Set down exactly the lines below between the line holding "unfold wl_send_reliable, wl_send_frame_internal." and the line holding "0 <= k <= WL_PACKET_MAX_PAYLOAD", inclusive; no other line belongs in the answer.

### RECORD SET ###

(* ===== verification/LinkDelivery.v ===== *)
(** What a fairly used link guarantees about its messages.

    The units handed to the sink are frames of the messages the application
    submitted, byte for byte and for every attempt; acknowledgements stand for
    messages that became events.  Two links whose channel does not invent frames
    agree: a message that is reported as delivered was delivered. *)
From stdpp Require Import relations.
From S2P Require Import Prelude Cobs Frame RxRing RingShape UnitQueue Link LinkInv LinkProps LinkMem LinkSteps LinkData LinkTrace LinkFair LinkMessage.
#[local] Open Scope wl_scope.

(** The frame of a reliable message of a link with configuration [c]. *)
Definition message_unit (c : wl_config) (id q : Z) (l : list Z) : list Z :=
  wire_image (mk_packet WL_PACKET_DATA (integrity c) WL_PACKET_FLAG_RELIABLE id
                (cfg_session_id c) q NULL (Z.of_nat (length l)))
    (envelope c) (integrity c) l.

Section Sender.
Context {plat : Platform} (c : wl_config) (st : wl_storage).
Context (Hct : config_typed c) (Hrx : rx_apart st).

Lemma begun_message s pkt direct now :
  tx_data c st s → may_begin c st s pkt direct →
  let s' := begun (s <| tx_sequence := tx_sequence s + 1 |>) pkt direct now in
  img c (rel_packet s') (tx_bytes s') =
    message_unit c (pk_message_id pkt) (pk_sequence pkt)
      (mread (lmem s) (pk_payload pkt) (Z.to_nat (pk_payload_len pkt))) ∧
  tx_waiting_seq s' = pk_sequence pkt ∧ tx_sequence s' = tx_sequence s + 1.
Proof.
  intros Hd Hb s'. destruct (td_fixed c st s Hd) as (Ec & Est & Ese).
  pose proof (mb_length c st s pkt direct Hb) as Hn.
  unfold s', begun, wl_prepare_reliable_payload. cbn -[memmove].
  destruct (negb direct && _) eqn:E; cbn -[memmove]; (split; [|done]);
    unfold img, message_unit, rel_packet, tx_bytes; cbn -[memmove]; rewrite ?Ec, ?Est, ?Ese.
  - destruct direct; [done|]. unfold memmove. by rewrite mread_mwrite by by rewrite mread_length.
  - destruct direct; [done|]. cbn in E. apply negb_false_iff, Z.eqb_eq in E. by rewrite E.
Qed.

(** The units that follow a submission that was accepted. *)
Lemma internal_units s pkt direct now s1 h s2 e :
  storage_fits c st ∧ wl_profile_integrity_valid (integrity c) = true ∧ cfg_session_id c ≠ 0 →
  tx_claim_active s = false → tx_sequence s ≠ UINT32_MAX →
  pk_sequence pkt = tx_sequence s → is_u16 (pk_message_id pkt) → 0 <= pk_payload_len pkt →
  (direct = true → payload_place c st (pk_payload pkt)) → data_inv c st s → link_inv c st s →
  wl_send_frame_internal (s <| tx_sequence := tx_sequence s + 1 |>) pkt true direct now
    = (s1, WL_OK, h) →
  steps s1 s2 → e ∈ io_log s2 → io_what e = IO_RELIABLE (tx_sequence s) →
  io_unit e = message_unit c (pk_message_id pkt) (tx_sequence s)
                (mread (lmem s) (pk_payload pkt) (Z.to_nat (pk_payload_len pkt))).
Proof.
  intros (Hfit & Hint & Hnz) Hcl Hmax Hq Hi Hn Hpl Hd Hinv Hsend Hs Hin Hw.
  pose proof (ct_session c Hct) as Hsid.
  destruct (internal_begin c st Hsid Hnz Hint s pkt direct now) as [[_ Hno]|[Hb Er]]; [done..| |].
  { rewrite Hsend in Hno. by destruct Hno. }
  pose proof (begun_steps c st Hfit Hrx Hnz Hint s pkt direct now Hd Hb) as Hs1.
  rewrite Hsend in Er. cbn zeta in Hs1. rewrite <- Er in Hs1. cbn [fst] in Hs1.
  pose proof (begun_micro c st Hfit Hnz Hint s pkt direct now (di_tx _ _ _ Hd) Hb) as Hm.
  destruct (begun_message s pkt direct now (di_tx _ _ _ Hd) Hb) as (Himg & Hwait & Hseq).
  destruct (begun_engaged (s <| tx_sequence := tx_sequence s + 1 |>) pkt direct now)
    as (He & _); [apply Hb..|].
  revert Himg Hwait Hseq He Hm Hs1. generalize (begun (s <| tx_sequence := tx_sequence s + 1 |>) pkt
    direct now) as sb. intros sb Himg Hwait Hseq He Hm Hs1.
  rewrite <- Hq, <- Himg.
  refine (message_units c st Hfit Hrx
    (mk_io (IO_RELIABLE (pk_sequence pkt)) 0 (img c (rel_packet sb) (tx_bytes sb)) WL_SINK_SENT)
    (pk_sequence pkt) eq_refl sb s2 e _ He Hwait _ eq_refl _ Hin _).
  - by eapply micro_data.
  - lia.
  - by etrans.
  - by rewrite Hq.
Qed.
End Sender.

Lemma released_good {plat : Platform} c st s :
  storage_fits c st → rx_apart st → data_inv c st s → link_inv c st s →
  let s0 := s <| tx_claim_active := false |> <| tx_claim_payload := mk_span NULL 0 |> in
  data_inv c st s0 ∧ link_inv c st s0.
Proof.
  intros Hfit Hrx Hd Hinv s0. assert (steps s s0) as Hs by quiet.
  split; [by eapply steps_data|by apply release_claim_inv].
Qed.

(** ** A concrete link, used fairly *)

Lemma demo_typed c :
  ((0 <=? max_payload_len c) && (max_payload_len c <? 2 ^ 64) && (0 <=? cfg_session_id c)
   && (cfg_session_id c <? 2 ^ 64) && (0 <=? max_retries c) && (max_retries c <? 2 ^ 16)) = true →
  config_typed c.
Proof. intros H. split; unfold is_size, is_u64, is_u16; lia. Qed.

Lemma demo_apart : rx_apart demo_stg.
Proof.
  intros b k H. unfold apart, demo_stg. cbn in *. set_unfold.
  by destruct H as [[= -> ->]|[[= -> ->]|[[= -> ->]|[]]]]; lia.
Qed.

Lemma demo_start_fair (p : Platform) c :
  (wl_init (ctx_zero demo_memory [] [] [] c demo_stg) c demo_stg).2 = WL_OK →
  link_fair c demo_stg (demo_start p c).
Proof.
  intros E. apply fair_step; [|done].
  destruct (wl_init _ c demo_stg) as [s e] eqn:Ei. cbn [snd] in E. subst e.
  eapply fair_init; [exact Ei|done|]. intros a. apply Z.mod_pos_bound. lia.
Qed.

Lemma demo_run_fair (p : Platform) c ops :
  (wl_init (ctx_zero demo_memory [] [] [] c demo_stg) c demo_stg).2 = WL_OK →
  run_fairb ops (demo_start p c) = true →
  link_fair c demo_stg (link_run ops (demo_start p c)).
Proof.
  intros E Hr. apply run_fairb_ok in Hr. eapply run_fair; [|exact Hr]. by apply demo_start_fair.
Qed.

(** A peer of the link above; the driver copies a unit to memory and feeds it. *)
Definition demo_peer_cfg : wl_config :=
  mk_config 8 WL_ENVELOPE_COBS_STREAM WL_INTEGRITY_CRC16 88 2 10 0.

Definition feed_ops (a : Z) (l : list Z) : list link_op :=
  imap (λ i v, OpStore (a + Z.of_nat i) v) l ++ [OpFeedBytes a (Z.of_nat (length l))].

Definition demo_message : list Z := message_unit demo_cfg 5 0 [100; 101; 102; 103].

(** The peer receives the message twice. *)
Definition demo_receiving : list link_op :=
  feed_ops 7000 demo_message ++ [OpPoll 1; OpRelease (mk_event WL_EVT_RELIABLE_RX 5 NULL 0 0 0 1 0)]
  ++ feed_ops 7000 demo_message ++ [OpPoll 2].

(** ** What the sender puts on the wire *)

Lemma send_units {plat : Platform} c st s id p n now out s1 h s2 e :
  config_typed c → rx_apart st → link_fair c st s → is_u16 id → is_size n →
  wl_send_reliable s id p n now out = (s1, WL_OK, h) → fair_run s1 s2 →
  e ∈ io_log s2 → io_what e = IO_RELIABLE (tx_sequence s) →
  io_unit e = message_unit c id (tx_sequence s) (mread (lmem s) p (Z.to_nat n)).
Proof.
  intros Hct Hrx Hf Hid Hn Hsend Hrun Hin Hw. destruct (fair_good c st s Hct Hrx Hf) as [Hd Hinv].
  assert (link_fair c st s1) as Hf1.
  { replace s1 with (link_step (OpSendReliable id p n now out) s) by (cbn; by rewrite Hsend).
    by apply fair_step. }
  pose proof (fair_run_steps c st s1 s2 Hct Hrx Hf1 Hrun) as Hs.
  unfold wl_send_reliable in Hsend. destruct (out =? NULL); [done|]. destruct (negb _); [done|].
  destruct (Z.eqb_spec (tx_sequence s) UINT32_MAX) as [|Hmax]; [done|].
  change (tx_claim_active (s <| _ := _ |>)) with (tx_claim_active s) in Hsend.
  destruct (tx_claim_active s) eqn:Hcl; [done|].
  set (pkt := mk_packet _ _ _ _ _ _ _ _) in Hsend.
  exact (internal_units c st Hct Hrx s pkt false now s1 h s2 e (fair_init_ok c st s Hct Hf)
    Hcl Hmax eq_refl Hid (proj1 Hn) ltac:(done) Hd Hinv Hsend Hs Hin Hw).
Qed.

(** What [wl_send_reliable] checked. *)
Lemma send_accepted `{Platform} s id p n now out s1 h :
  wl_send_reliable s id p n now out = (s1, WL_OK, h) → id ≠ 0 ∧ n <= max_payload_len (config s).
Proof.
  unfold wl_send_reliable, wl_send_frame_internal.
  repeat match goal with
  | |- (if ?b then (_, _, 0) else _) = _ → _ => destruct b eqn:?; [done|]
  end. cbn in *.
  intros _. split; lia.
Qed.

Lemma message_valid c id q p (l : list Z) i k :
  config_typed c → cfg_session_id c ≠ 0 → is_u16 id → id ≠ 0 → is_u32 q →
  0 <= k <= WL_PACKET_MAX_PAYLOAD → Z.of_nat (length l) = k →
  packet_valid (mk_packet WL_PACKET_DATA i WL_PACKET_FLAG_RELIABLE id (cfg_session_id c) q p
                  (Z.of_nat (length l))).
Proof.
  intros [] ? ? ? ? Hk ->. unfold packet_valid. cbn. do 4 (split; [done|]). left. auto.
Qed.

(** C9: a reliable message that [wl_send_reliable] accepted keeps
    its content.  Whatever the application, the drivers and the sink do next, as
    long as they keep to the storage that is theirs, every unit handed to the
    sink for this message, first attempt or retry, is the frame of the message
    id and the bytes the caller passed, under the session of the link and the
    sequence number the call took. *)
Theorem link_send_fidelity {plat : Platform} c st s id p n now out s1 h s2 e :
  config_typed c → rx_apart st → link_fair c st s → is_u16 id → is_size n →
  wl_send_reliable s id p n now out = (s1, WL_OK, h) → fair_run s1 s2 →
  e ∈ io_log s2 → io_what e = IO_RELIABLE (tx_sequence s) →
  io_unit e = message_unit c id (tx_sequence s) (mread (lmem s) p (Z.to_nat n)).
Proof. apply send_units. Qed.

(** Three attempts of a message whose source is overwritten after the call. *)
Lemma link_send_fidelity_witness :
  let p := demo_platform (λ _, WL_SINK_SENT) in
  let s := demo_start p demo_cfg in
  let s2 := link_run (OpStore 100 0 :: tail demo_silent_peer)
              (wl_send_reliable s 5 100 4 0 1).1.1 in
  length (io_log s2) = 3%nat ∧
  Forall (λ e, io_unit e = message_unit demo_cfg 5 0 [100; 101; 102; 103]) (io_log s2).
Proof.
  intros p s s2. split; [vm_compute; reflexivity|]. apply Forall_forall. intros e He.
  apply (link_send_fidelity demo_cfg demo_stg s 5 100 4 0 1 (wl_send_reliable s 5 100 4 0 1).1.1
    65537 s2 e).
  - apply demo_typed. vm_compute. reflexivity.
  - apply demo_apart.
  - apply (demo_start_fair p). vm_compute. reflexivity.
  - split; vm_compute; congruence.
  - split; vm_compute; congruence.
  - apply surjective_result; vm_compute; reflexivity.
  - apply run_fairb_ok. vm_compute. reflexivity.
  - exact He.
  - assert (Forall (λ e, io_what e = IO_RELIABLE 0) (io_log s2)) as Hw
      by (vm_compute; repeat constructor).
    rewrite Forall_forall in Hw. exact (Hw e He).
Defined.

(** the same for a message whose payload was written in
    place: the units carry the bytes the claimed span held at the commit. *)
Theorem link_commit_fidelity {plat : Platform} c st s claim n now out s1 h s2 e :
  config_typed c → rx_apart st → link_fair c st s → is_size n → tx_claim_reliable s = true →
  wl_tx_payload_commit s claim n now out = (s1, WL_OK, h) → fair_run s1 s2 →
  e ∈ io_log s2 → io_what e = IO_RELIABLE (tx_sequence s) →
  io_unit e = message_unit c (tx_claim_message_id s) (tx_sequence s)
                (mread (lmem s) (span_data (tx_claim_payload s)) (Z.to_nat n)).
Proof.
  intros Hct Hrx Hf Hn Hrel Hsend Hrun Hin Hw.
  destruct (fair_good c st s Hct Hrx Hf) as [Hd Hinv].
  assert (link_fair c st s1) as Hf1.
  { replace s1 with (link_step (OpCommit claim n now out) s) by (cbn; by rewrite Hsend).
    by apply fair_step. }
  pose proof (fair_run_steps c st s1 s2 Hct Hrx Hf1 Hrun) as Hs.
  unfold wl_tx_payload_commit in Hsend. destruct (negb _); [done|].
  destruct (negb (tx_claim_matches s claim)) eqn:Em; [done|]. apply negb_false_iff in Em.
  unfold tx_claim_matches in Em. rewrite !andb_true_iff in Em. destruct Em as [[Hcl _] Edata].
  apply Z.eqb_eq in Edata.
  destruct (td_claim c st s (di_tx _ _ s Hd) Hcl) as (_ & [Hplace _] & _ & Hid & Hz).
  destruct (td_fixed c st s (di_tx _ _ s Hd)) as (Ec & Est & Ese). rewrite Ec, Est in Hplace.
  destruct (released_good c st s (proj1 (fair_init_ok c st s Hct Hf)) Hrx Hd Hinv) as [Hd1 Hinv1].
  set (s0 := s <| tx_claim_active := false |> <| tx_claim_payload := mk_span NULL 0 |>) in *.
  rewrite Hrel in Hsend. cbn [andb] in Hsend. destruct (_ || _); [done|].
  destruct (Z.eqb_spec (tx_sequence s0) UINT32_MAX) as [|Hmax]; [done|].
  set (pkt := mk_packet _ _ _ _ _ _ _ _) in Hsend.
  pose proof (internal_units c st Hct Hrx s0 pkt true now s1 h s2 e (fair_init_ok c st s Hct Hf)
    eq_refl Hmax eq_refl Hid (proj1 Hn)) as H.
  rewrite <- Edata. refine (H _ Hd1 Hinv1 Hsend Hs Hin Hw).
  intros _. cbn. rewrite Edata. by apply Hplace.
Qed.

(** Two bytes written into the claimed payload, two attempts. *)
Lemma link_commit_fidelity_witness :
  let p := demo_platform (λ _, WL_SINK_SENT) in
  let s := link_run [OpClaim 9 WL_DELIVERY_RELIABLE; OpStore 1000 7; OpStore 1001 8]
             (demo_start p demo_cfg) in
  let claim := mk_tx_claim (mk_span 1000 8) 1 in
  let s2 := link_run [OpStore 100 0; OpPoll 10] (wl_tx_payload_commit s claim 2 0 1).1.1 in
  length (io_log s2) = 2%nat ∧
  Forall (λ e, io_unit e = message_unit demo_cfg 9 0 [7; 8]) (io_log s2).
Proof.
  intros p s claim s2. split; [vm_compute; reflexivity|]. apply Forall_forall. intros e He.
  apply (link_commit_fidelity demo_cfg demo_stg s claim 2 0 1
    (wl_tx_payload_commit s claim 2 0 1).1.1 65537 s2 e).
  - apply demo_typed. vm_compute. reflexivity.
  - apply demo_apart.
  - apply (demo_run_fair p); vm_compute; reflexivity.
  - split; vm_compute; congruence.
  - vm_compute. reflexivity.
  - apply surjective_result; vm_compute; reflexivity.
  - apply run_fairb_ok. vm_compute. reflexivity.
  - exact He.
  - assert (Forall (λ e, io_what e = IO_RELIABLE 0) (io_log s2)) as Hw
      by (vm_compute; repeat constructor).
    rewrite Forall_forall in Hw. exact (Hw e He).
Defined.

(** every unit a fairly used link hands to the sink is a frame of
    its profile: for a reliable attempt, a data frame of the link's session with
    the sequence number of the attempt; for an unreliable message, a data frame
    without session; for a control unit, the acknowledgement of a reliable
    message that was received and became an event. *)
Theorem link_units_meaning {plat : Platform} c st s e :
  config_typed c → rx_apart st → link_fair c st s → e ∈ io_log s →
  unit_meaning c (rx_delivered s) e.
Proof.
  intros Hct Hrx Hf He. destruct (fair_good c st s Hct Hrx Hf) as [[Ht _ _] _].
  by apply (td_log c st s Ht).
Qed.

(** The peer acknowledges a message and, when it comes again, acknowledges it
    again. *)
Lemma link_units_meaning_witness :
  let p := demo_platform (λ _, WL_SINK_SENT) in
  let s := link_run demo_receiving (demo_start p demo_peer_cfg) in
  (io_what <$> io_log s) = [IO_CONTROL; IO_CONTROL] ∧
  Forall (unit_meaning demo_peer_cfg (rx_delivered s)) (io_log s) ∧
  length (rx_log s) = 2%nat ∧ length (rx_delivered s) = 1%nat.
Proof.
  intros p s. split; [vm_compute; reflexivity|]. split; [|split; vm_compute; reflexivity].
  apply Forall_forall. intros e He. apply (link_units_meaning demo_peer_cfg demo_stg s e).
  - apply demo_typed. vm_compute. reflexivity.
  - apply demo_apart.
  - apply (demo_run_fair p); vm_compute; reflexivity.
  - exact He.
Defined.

###
### RECORD SET ###

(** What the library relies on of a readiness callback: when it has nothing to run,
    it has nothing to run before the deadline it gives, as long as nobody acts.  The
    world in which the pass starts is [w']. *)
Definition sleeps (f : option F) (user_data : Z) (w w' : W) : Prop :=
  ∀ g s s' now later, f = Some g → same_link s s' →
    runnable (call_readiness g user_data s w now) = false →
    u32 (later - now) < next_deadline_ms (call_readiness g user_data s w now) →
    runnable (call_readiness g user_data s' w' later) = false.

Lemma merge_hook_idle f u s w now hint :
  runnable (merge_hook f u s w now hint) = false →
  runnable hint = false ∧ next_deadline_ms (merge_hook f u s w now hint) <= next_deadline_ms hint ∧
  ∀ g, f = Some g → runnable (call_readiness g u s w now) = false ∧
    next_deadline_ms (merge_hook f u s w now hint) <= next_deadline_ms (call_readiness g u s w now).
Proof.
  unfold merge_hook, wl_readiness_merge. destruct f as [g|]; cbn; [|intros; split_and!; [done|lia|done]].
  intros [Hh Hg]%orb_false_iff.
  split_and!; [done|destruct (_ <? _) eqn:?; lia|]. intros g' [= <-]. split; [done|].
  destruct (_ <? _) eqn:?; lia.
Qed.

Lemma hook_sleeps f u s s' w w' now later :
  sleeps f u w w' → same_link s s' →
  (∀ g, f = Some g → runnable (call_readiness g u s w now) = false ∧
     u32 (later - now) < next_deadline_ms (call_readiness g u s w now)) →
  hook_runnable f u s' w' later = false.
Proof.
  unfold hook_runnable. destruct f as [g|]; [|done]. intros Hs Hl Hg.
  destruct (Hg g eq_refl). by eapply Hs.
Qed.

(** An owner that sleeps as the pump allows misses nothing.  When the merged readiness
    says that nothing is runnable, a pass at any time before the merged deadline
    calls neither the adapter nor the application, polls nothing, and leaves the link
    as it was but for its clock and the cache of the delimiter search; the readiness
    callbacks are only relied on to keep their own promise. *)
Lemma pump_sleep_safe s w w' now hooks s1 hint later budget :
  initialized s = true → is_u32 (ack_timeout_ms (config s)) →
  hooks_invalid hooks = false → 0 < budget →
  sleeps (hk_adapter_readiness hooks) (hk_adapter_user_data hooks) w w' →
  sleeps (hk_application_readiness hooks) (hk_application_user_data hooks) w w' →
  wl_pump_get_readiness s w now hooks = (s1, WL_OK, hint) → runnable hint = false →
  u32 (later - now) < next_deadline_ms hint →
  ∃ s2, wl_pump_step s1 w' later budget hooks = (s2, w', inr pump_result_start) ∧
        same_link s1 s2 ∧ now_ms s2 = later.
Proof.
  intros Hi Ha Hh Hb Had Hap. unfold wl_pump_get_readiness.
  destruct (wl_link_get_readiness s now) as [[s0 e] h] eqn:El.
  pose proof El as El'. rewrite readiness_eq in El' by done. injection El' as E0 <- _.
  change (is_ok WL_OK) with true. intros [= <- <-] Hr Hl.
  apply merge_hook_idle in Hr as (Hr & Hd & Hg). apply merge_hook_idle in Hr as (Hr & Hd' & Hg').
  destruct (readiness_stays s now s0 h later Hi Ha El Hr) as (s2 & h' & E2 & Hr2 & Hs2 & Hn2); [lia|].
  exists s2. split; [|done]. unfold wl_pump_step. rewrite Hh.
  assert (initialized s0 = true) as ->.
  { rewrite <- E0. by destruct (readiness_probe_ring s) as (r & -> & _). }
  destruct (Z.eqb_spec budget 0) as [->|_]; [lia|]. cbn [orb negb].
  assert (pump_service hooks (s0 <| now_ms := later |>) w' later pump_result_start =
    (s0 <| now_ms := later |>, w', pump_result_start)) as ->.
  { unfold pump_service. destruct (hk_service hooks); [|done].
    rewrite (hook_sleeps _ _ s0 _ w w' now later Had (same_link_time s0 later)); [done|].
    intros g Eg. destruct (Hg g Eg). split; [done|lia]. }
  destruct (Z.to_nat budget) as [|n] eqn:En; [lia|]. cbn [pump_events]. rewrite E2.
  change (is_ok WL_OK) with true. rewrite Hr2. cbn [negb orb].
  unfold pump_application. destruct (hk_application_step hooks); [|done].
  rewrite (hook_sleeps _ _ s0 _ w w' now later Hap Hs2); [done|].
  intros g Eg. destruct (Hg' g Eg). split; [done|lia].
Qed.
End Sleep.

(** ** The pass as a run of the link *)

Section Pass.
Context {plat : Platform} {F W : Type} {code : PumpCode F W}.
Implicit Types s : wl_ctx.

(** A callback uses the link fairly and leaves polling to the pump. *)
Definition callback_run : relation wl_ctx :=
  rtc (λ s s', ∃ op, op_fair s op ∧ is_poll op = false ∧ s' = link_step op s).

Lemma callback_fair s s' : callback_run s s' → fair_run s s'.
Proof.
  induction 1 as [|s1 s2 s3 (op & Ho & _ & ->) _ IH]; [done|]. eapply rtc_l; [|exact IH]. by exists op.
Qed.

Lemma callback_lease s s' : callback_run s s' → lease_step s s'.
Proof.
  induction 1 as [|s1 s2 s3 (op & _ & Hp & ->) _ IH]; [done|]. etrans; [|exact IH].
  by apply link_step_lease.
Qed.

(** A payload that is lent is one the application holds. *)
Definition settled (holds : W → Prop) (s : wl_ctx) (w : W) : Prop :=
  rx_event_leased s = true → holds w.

###
### RECORD SET ###

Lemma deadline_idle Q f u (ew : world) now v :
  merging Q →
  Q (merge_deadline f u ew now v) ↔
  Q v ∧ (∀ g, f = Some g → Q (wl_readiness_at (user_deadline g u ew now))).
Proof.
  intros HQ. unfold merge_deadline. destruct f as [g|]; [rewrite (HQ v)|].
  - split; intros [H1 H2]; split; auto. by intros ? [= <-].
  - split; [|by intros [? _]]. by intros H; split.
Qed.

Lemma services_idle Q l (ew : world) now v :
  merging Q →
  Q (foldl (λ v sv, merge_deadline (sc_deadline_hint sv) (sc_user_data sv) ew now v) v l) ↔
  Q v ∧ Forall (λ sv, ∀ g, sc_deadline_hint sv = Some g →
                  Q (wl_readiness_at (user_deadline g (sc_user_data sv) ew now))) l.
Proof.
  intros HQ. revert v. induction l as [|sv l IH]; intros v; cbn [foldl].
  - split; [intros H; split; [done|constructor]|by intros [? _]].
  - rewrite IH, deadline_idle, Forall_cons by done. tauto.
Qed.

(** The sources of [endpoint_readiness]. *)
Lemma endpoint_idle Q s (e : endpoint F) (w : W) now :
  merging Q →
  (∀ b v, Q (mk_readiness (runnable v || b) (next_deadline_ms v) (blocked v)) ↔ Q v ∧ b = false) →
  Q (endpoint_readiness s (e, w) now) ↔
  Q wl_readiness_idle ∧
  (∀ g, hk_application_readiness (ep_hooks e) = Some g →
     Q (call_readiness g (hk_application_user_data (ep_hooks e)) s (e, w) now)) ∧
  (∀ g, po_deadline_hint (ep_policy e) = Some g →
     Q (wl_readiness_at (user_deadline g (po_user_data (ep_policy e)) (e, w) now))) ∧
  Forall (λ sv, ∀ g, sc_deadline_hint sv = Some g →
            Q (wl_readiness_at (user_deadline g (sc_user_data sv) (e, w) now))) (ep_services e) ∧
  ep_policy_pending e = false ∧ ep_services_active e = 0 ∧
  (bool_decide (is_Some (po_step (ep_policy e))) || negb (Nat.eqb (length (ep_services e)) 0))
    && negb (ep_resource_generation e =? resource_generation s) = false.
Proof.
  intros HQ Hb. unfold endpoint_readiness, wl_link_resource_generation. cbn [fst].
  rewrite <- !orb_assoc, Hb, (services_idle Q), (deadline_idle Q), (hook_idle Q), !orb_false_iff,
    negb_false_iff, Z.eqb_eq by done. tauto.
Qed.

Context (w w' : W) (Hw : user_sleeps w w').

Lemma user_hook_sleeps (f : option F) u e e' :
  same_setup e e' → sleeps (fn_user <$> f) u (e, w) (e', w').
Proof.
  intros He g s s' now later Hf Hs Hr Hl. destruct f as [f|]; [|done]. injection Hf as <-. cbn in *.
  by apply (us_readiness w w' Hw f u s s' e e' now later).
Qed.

###

**WORKED SOLUTION**
  unfold wl_send_reliable, wl_send_frame_internal.
  repeat match goal with
  | |- (if ?b then (_, _, 0) else _) = _ → _ => destruct b eqn:?; [done|]
  end. cbn in *.
  intros _. split; lia.
Qed.

Lemma message_valid c id q p (l : list Z) i k :
  config_typed c → cfg_session_id c ≠ 0 → is_u16 id → id ≠ 0 → is_u32 q →
  0 <= k <= WL_PACKET_MAX_PAYLOAD → Z.of_nat (length l) = k →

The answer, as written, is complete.